== EXTRACTED ENTRIES
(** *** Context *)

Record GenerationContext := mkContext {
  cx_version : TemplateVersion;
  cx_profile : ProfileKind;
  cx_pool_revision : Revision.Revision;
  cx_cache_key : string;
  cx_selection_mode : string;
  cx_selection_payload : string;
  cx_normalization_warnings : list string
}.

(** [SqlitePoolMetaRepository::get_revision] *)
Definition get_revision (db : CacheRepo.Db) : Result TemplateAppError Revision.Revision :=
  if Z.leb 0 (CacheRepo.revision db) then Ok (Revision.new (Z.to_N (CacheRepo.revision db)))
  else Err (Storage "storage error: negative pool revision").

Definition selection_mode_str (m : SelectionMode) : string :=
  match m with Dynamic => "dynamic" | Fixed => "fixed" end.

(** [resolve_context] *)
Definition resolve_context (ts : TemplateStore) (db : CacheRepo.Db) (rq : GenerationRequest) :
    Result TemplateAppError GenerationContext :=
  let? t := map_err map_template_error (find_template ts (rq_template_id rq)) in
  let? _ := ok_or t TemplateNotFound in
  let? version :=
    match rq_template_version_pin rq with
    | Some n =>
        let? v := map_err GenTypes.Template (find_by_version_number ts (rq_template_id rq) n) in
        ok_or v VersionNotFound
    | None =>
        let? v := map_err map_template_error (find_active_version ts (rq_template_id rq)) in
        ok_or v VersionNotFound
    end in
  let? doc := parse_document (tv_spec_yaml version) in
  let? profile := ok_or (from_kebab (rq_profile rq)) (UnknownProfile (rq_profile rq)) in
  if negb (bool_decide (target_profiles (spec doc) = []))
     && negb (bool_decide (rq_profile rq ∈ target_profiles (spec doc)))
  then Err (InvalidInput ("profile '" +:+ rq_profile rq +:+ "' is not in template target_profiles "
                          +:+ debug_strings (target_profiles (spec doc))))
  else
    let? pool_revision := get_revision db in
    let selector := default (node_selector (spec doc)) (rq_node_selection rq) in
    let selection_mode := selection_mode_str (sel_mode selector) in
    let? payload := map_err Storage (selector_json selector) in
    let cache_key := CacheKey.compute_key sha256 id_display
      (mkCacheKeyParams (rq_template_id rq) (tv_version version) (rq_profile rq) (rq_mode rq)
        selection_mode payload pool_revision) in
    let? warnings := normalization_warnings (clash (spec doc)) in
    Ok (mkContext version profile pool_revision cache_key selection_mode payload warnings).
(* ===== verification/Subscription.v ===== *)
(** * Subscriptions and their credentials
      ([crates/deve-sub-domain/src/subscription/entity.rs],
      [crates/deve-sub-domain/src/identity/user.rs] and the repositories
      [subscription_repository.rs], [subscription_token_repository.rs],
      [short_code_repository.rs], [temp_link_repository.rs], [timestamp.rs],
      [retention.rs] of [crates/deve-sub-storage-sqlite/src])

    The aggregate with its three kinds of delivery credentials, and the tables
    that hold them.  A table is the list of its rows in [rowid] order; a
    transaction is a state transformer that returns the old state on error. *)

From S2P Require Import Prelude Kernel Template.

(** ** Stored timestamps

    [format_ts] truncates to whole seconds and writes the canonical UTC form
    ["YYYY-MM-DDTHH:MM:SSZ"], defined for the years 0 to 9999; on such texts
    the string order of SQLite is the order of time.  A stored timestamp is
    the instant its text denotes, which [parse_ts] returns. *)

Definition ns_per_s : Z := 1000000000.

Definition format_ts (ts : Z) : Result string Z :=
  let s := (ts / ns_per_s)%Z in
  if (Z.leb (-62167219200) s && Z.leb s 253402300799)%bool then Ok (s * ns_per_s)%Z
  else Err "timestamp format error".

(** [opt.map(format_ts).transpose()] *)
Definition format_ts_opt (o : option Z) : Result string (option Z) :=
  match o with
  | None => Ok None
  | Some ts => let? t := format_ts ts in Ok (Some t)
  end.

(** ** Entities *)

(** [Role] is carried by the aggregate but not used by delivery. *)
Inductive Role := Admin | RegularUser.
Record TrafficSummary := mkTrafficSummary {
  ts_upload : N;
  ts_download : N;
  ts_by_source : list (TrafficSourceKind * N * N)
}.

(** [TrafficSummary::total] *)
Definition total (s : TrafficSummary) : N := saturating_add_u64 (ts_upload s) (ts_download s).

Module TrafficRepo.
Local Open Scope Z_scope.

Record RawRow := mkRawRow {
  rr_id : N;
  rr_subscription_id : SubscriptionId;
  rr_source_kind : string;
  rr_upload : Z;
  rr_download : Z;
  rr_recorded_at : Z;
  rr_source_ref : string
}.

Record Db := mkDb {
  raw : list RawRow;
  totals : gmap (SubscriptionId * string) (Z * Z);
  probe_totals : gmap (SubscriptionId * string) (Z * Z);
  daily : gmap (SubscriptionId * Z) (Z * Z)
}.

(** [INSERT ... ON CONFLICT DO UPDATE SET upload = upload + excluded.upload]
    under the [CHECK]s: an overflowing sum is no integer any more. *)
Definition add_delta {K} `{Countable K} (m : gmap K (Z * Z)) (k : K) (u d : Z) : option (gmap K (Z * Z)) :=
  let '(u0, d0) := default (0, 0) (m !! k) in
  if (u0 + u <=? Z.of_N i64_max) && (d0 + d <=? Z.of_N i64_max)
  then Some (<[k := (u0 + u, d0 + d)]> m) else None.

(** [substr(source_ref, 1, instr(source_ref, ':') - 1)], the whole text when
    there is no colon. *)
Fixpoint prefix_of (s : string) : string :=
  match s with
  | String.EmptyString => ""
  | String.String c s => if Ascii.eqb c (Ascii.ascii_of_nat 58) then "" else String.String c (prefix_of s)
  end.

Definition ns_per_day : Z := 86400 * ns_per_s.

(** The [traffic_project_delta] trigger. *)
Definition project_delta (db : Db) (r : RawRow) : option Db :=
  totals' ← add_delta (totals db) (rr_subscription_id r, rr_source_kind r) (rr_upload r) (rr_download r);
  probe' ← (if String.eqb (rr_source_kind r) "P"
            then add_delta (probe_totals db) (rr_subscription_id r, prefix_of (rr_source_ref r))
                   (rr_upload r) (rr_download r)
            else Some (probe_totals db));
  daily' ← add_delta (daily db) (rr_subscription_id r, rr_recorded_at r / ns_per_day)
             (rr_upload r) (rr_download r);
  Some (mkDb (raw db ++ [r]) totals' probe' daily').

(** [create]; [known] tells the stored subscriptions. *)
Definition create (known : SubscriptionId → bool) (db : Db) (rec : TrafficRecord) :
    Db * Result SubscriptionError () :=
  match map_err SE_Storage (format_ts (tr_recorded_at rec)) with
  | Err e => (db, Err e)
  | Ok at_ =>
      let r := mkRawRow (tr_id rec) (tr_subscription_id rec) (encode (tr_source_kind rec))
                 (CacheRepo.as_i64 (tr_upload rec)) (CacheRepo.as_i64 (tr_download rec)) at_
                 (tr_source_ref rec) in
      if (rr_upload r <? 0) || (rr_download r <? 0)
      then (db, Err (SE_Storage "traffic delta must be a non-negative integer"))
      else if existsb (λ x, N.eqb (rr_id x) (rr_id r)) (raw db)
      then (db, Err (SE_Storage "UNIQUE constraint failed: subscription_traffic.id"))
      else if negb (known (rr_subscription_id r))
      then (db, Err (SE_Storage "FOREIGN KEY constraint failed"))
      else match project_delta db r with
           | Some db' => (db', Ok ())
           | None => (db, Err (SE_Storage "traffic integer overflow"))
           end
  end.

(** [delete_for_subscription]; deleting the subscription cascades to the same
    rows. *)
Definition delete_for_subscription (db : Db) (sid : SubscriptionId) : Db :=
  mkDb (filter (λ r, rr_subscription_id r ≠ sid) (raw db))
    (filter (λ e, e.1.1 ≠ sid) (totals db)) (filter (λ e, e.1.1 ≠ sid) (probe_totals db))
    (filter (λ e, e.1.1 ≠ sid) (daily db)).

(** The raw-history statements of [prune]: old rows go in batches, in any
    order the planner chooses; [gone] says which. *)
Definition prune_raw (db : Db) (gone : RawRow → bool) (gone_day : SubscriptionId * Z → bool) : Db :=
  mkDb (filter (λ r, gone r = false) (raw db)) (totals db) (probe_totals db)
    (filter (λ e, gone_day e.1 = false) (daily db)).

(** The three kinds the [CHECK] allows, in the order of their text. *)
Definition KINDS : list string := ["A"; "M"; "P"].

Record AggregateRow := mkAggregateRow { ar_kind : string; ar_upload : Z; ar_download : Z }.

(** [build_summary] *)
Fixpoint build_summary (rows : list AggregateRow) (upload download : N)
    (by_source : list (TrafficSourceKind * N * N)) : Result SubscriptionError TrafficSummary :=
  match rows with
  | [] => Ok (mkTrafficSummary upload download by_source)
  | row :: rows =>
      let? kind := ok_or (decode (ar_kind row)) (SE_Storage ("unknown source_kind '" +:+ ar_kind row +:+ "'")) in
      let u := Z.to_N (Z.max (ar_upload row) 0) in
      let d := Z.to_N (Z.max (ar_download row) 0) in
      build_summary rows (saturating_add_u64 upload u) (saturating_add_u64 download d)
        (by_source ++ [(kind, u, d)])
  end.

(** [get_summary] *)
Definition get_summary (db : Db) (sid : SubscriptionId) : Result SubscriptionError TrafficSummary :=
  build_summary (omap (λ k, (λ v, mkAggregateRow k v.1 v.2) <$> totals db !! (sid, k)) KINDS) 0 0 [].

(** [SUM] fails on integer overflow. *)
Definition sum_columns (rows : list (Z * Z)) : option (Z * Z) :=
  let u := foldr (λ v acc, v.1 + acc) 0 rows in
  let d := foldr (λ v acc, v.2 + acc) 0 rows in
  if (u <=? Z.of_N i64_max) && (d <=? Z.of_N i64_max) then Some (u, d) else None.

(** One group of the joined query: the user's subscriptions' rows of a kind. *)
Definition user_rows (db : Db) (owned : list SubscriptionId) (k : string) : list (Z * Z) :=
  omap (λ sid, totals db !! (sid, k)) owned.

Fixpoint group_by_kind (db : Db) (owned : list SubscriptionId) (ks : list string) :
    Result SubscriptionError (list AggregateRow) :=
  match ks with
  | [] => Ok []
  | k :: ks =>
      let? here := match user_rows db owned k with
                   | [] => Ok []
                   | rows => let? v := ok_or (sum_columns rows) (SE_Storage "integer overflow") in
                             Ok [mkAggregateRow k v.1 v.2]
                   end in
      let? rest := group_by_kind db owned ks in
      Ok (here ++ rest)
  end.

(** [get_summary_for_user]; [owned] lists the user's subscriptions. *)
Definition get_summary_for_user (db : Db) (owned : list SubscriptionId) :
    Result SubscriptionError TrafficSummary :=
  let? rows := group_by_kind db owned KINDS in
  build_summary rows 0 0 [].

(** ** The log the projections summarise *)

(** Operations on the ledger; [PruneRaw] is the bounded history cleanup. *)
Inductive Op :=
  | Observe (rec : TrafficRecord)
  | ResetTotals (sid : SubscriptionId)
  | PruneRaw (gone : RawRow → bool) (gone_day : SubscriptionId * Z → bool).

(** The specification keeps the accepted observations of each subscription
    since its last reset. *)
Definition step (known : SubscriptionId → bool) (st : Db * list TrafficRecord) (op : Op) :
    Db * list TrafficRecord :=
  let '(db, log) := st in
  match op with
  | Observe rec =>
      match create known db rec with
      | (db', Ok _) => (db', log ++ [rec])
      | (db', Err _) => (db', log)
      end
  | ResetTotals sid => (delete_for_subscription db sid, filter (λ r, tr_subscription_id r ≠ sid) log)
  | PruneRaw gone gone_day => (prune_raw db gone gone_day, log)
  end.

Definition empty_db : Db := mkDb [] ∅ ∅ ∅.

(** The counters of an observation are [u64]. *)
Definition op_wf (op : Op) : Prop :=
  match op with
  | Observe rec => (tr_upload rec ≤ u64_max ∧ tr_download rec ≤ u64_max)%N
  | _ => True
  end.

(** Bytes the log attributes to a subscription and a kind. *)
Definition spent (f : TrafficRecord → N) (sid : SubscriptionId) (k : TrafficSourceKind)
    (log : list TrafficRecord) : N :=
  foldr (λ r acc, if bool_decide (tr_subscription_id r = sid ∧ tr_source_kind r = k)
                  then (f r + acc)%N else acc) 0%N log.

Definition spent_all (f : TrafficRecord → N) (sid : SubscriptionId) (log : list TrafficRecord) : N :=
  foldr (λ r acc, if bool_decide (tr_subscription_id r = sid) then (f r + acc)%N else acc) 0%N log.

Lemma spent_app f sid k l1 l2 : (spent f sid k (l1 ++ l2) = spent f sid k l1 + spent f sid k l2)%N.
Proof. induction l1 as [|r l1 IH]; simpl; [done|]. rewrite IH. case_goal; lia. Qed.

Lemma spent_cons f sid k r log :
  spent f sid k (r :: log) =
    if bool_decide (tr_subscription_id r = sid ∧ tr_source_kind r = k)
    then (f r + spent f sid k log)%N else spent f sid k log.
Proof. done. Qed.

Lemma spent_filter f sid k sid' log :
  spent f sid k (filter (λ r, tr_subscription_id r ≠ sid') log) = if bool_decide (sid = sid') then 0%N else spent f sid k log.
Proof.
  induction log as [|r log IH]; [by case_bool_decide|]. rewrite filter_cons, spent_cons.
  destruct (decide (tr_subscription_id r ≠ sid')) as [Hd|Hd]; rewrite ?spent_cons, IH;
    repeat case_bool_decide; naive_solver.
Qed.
====
Which lines of the records above hold the word "mkTrafficSummary"? Copy each of them.

# [SOLUTION FOR THIS EXERCISE]
Record TrafficSummary := mkTrafficSummary {
  | [] => Ok (mkTrafficSummary upload download by_source)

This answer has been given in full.